▶ _DATA FOR PROCESSING_:

(* ===== verification/PoolEnds.v ===== *)
(** * Every run of the pool ends (src/queue.c, src/threadpool.c, main)

    The workers and the dispatcher loop for ever, but every turn of a worker
    that is not its last calls the handler and every turn of the dispatcher
    accepts a connection; a turn of sem_wait_checked uses up an interruption.
    So with finitely many connections and interruptions every run ends. *)
From S2P Require Import Prelude Prog Pools PoolsTerm Posix Queue QueueInv PoolTrace Threadpool PoolHist PoolRuns Paced.
Local Open Scope Z_scope.
Local Open Scope prog_scope.

(** ** Connections *)

Lemma events_labels {A} (h : qlabel → option A) j ls : events h (map (pair j) ls) = omap h ls.
Proof. unfold events. induction ls as [|x ls IH]; cbn; [done|]. by rewrite IH. Qed.

(** Connections are accepted in the order in which they come. *)
Lemma accept_step {X} (e : poolE X) w w' x : sys e w = Some (w', x) →
  omap is_accept (lab e x) ++ pw_accepts w' = pw_accepts w.
Proof.
  intros Hs. destruct e; cbn in Hs; unfold pop_pfault, alive, set_sem, set_field in Hs;
    repeat (case_match || simplify_eq); cbn; try done.
Qed.

Lemma accepted_order p q : reachable p q →
  accepted (pool_trace q) ++ pw_accepts (pool_world q) = accepted (pool_trace p) ++ pw_accepts (pool_world p).
Proof.
  unfold reachable. induction 1 as [p|p p1 q Hs _ IH]; [done|]. rewrite IH.
  inversion Hs as [i ts t t' w w' tr Hi Hst]; subst. cbn [pool_trace pool_world]. unfold accepted. rewrite events_app, events_labels, <- app_assoc.
  f_equal. unfold step_thread, step_label in *. destruct (observe t) as [r|t1|X e k]; [done|by simplify_eq|].
  destruct (sys e w) as [[w1 x]|] eqn:He; [|done]. injection Hst as <- <-. by apply accept_step.
Qed.

(** ** Progress *)

Definition pool_pace X (e : poolE X) (x : X) (w w' : pworld) : pace :=
  match e in poolE X return X → pace with
  | Accept => λ _, Gain
  | Handler _ => λ _, Gain
  | SemWait _ => λ r, match r with Err _ => Gain | Ok _ => Slow end
  | _ => λ _, Slow
  end x.

Lemma pool_pace_free X (e : poolE X) w w' x : pool_pace X e x w w' ≠ Spend.
Proof. destruct e; cbn; try done. by destruct x. Qed.

Lemma sem_wait_err s w w' e : sys (SemWait s) w = Some (w', Err e) →
  e = EINTR ∧ (length (pw_faults w') < length (pw_faults w))%nat.
Proof.
  cbn. assert (Hf : ∀ b w1, pop_pfault (alive w) = (b, w1) → b = true → (length (pw_faults w1) < length (pw_faults w))%nat).
  { intros b w1. assert (pw_faults (alive w) = pw_faults w) as E by (unfold alive; by destruct (pw_freed w)).
    unfold pop_pfault. rewrite E. destruct (pw_faults w) as [|b' fl]; intros [= <- <-]; [done|]. cbn. lia. }
  destruct (pop_pfault (alive w)) as [b w1]. specialize (Hf b w1 eq_refl). destruct b; [|by case_match].
  intros [= <- <-]. auto.
Qed.

Lemma pop_pfault_falls w b w1 : pop_pfault w = (b, w1) → (length (pw_faults w1) ≤ length (pw_faults w))%nat.
Proof. unfold pop_pfault. destruct (pw_faults w) as [|b' fl] eqn:E; intros [= <- <-]; [by rewrite E|cbn; lia]. Qed.

Lemma pool_faults_fall {X} (e : poolE X) w w' x : sys e w = Some (w', x) →
  (length (pw_faults w') ≤ length (pw_faults w))%nat.
Proof.
  assert (Ha : pw_faults (alive w) = pw_faults w) by (unfold alive; by destruct (pw_freed w)).
  pose proof (pop_pfault_falls w) as Hp. pose proof (pop_pfault_falls (alive w)) as Hq. rewrite Ha in Hq.
  intros Hs. destruct e; cbn in Hs; try destruct (pop_pfault _) as [fl w1]; try specialize (Hp fl w1 eq_refl);
    try specialize (Hq fl w1 eq_refl); repeat (case_match || simplify_eq); cbn; try rewrite Ha; try done;
    try (destruct s); try (destruct f); cbn; rewrite ?Ha; try done; by eapply Hq.
Qed.

(** ** What the routines cost *)

Section costs.
Context (N : nat).
Local Abbreviation pays := (paces pool_pace 0 N).
Local Abbreviation cost := (costs pool_pace 0 N 0).

Lemma cost_event c {X} (e : poolE X) : (0 < c)%nat → cost c (perform e).
Proof. intros Hc. apply costs_trigger; [|done]. intros w w' x _ H. by apply pool_pace_free in H. Qed.

Local Ltac pay_call := pay 0%nat 1%nat; [apply cost_event; lia|].

Lemma cost_sem_wait s : cost 2 (sem_wait_checked s).
Proof.
  intros n b k Hb Hk. unfold sem_wait_checked.
  apply (paces_iter _ _ _ _ (λ b' k' _, at_least 0 N b (k - 1) b' k')); [|unfold at_least; lia].
  clear n. intros n b1 k1 [] [Hb1 Hk1].
  apply paces_bind, paces_trigger. unfold at_least. intros w w' [[]|e] Hs; cbn [pool_pace charge].
  - destruct k1; [lia|]. apply paces_ret. lia.
  - apply sem_wait_err in Hs as [-> _]. rewrite bool_decide_false by naive_solver.
    apply paces_ret. destruct N; lia.
Qed.

Lemma cost_sem_post s : cost 2 (sem_post_checked s).
Proof.
  unfold sem_post_checked. pay_call. destruct r; [apply costs_ret|apply cost_event; lia].
Qed.

Lemma cost_queue_push q v : cost 15 (queue_push q v).
Proof.
  destruct q; [|apply costs_ret]. cbn [queue_push]. do 2 (pay 0%nat 2%nat; [apply cost_sem_wait|]).
  do 7 pay_call. do 2 (pay 0%nat 2%nat; [apply cost_sem_post|]). apply costs_ret.
Qed.

Lemma cost_queue_pop q : cost 15 (queue_pop q (Some tt)).
Proof.
  destruct q; [|apply costs_ret]. cbn [queue_pop]. do 2 (pay 0%nat 2%nat; [apply cost_sem_wait|]).
  do 7 pay_call. do 2 (pay 0%nat 2%nat; [apply cost_sem_post|]). apply costs_ret.
Qed.

Lemma cost_push_stops q k : cost (15 * k) (push_stops q k).
Proof.
  induction k as [|k IH]; cbn [push_stops]; [apply costs_ret|].
  apply (costs_seq _ _ _ 0 15); [lia|lia|apply cost_queue_push|]. intros _. by replace (15 * S k - 15)%nat with (15 * k)%nat by lia.
Qed.

Lemma cost_join_all j k : cost k (join_all j k).
Proof.
  revert j. induction k as [|k IH]; intros j; cbn [join_all]; [apply costs_ret|].
  apply (costs_seq _ _ _ 0 1); [lia|lia|apply cost_event; lia|]. intros _. replace (S k - 1)%nat with k by lia. apply IH.
Qed.

Lemma cost_delete q : cost 1 (queue_delete q).
Proof. destruct q; [|apply costs_ret]. cbn. pay_call. apply costs_ret. Qed.

Lemma cost_create_all tp i k : cost (k + 16 * (i + k) + 3) (create_all tp i k).
Proof.
  revert i. induction k as [|k IH]; intros i; cbn [create_all]; [apply costs_ret|].
  apply (costs_seq _ _ _ 0 1); [lia|lia|apply cost_event; lia|]. intros []; cbn [negb].
  - eapply costs_le; [done| |apply IH]. lia.
  - eapply (costs_seq _ _ _ 0 (15 * i)); [lia|lia|apply cost_push_stops|]. intros _.
    eapply (costs_seq _ _ _ 0 i); [lia|lia|apply cost_join_all|]. intros _.
    eapply (costs_seq _ _ _ 0 1); [lia|lia|apply cost_delete|]. intros _.
    do 2 (eapply (costs_seq _ _ _ 0 1); [lia|lia|apply cost_event; lia|]; intros _). apply costs_ret.
Qed.

Lemma cost_queue_new_fails : cost 2 queue_new_fails.
Proof. unfold queue_new_fails. do 2 pay_call. apply costs_ret. Qed.

Lemma cost_queue_new size : cost 11 (queue_new size).
Proof.
  unfold queue_new. pay_call. destruct r; cbn [negb]; [|apply costs_ret].
  pay_call. destruct r; cbn [negb]; [|pay_call; apply costs_ret].
  pay 0%nat 4%nat. { unfold set_fields. do 3 pay_call. apply cost_event; lia. }
  do 3 (pay_call; match goal with b : bool |- _ => destruct b end; cbn [negb];
    [|eapply costs_le; [done| |apply cost_queue_new_fails]; lia]). apply costs_ret.
Qed.

Lemma cost_threadpool_new n size : cost (16 + 17 * Z.to_nat n) (threadpool_new n size true).
Proof.
  unfold threadpool_new. case_match; [apply costs_ret|].
  apply (costs_seq _ _ _ 0 1); [lia|lia|apply cost_event; lia|]. intros []; cbn [negb]; [|apply costs_ret].
  apply (costs_seq _ _ _ 0 1); [lia|lia|apply cost_event; lia|]. intros threads.
  apply (costs_seq _ _ _ 0 11); [lia|lia|apply cost_queue_new|]. intros q.
  assert (Hd : cost (16 + 17 * Z.to_nat n - 1 - 1 - 11) (do! ! (Free (if threads then Some BThreads else None)) in
    do! queue_delete q in do! ! (Free (Some BPool)) in Ret (None : option threadpool))).
  { apply (costs_seq _ _ _ 0 1); [lia|lia|apply cost_event; lia|]. intros _.
    apply (costs_seq _ _ _ 0 1); [lia|lia|apply cost_delete|]. intros _.
    apply (costs_seq _ _ _ 0 1); [lia|lia|apply cost_event; lia|]. intros _. apply costs_ret. }
  destruct threads, q; try exact Hd. eapply costs_le; [done| |apply cost_create_all]. lia.
Qed.

(** ** The threads *)

Context (n : Z) (HN : N = (40 + 17 * Z.to_nat n)%nat).

Lemma worker_steady tp i : steady pool_pace 0 N (worker_thread tp i) (0%nat, N).
Proof.
  split; [done|]. intros m. cbn [fst snd]. unfold worker_thread. apply paces_bind.
  eapply paces_conseq; [apply (cost_event 1); lia|]. cbn beta. intros b k [] [Hb Hk].
  apply paces_bind. apply (paces_conseq _ _ _ _ _ _ _ (λ b' k' _, at_least 0 N 0 1 b' k')).
  - unfold worker. apply (paces_iter _ _ _ _ (λ b' k' _, at_least 0 N 0 17 b' k')); [|unfold at_least; lia].
    clear m b k Hb Hk. intros m b k [] [Hb Hk].
    apply paces_bind. eapply paces_conseq; [apply cost_queue_pop; lia|]. unfold at_least. cbn beta.
    intros b' k' r Hk'. destruct (_ =? _); [apply paces_ret; lia|]. apply paces_bind, paces_trigger.
    intros w w' [] _. cbn [pool_pace charge]. apply paces_ret. destruct N; lia.
  - intros b' k' [] [Hb' Hk']. eapply paces_conseq; [apply (cost_event 1); lia|done].
Qed.

Lemma dispatcher_paces m k tp : pays m 0 k (dispatcher (Some tp)) (λ _ _ _, True).
Proof.
  unfold dispatcher. apply (paces_iter _ _ _ _ (λ b _ _, b = 0%nat)); [|done]. clear m k. intros m b k [] ->.
  apply paces_bind, paces_trigger. intros w w' fd _. cbn [pool_pace charge].
  destruct (fd <? 0); [apply paces_ret; destruct N; [lia|done]|].
  apply paces_bind. cbn [threadpool_submit]. eapply paces_conseq; [apply cost_queue_push; lia|]. cbn beta.
  intros b' k' r [Hb' Hk']. apply paces_ret. destruct k'; lia.
Qed.

Lemma main_steady : steady pool_pace 0 N (serve n) (0%nat, N).
Proof.
  split; [done|]. intros m. cbn [fst snd]. unfold serve. apply paces_bind.
  eapply paces_conseq; [apply cost_threadpool_new; lia|]. cbn beta. intros b k [tp|] [Hb Hk].
  - apply paces_bind. eapply paces_conseq; [apply (cost_event 1); lia|]. cbn beta.
    intros b' k' [] [Hb' Hk']; cbn [negb]; [replace b' with 0%nat by lia; apply dispatcher_paces|].
    eapply paces_conseq; [apply (cost_event 1); lia|done].
  - eapply paces_conseq; [apply (cost_event 1); lia|done].
Qed.
End costs.

(** ** The end *)

Section ends.
Context (n : Z) (pw : pworld) (Hn : 0 < n ≤ INT_MAX) (Hfresh : fresh_world pw).
Context (Hmax : Forall (λ r, r ≤ INT_MAX) (pw_accepts pw)).
Let p0 := process (serve n) n pw.

(** Connections still to be accepted, handlers still to be called,
    interruptions still to come. *)
Definition to_come (tr : trace) (w : pworld) : nat :=
  (length (pw_accepts pw) - length (accepted tr)) + (length (pw_accepts pw) - length (handled tr)) +
  length (pw_faults w).

Lemma few_events p : reachable p0 p →
  (length (accepted (pool_trace p)) ≤ length (pw_accepts pw))%nat ∧
  (length (handled (pool_trace p)) ≤ length (pw_accepts pw))%nat.
Proof.
  intros Hr. pose proof (accepted_order _ _ Hr) as Ho. cbn [p0 process pool_trace pool_world] in Ho.
  change (accepted []) with (@nil Z) in Ho. rewrite app_nil_l in Ho.
  destruct (serve_runs n pw p Hn Hfresh Hr) as (_ & _ & H3 & _).
  { rewrite <- Ho in Hmax. by apply Forall_app in Hmax as [? _]. }
  apply submseteq_length in H3. pose proof (length_filter (λ r, 0 ≤ r) (accepted (pool_trace p))) as Hl.
  rewrite <- Ho, length_app. lia.
Qed.

Lemma to_come_falls ts w tr i t X (e : poolE X) h w' x : reachable p0 (Pool ts w tr) → ts !! i = Some t →
  observe t = VisF e h → sys e w = Some (w', x) →
  let m := to_come tr w in let m' := to_come (tr ++ map (pair i) (lab e x)) w' in
  match pool_pace X e x w w' with Slow => (m' ≤ m)%nat | Gain => (m' < m)%nat | Spend => True | Fresh => False end.
Proof.
  intros Hr Hi Ho Hs.
  assert (Hr' : reachable p0 (Pool (<[i := h x]> ts) w' (tr ++ map (pair i) (lab e x)))).
  { eapply rtc_r; [exact Hr|]. replace (lab e x) with (step_label t w) by (unfold step_label; by rewrite Ho, Hs).
    econstructor; [done|]. unfold step_thread. by rewrite Ho, Hs. }
  apply few_events in Hr' as [Ha Hh]. cbn [pool_trace] in Ha, Hh. pose proof (pool_faults_fall e w w' x Hs) as Hf.
  unfold to_come, accepted, handled in *. rewrite !events_app, !events_labels, !length_app in *.
  destruct e; cbn in *; try lia. destruct x as [|er]; cbn; [lia|]. apply (sem_wait_err s) in Hs. lia.
Qed.

Lemma serve_ends : sn pool_step p0.
Proof.
  eapply (steady_terminates pool_pace 0 (40 + 17 * Z.to_nat n) p0 to_come to_come_falls p0
    (replicate (length (pool_threads p0)) (0, 40 + 17 * Z.to_nat n)%nat)).
  - apply rtc_refl.
  - apply Forall2_same_length_lookup_2; [by rewrite length_replicate|].
    intros i t k Ht [-> _]%lookup_replicate. unfold p0 in Ht. cbn in Ht. destruct i as [|i]; cbn in Ht.
    + injection Ht as <-. by apply main_steady.
    + apply list_lookup_fmap_Some in Ht as (j & -> & _). by eapply worker_steady.
Qed.
End ends.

▶ _TO DO_:
Reproduce exactly the lines of the records above from the one with "1) b' k')); [|unfold at_least; lia]." to the one with "induction k as [|k IH]; cbn", both included, and leave out everything else.

▶ _ANSWER SECTION_:
  apply (paces_iter _ _ _ _ (λ b' k' _, at_least 0 N b (k - 1) b' k')); [|unfold at_least; lia].
  clear n. intros n b1 k1 [] [Hb1 Hk1].
  apply paces_bind, paces_trigger. unfold at_least. intros w w' [[]|e] Hs; cbn [pool_pace charge].
  - destruct k1; [lia|]. apply paces_ret. lia.
  - apply sem_wait_err in Hs as [-> _]. rewrite bool_decide_false by naive_solver.
    apply paces_ret. destruct N; lia.
Qed.

Lemma cost_sem_post s : cost 2 (sem_post_checked s).
Proof.
  unfold sem_post_checked. pay_call. destruct r; [apply costs_ret|apply cost_event; lia].
Qed.

Lemma cost_queue_push q v : cost 15 (queue_push q v).
Proof.
  destruct q; [|apply costs_ret]. cbn [queue_push]. do 2 (pay 0%nat 2%nat; [apply cost_sem_wait|]).
  do 7 pay_call. do 2 (pay 0%nat 2%nat; [apply cost_sem_post|]). apply costs_ret.
Qed.

Lemma cost_queue_pop q : cost 15 (queue_pop q (Some tt)).
Proof.
  destruct q; [|apply costs_ret]. cbn [queue_pop]. do 2 (pay 0%nat 2%nat; [apply cost_sem_wait|]).
  do 7 pay_call. do 2 (pay 0%nat 2%nat; [apply cost_sem_post|]). apply costs_ret.
Qed.

Lemma cost_push_stops q k : cost (15 * k) (push_stops q k).
Proof.
  induction k as [|k IH]; cbn [push_stops]; [apply costs_ret|].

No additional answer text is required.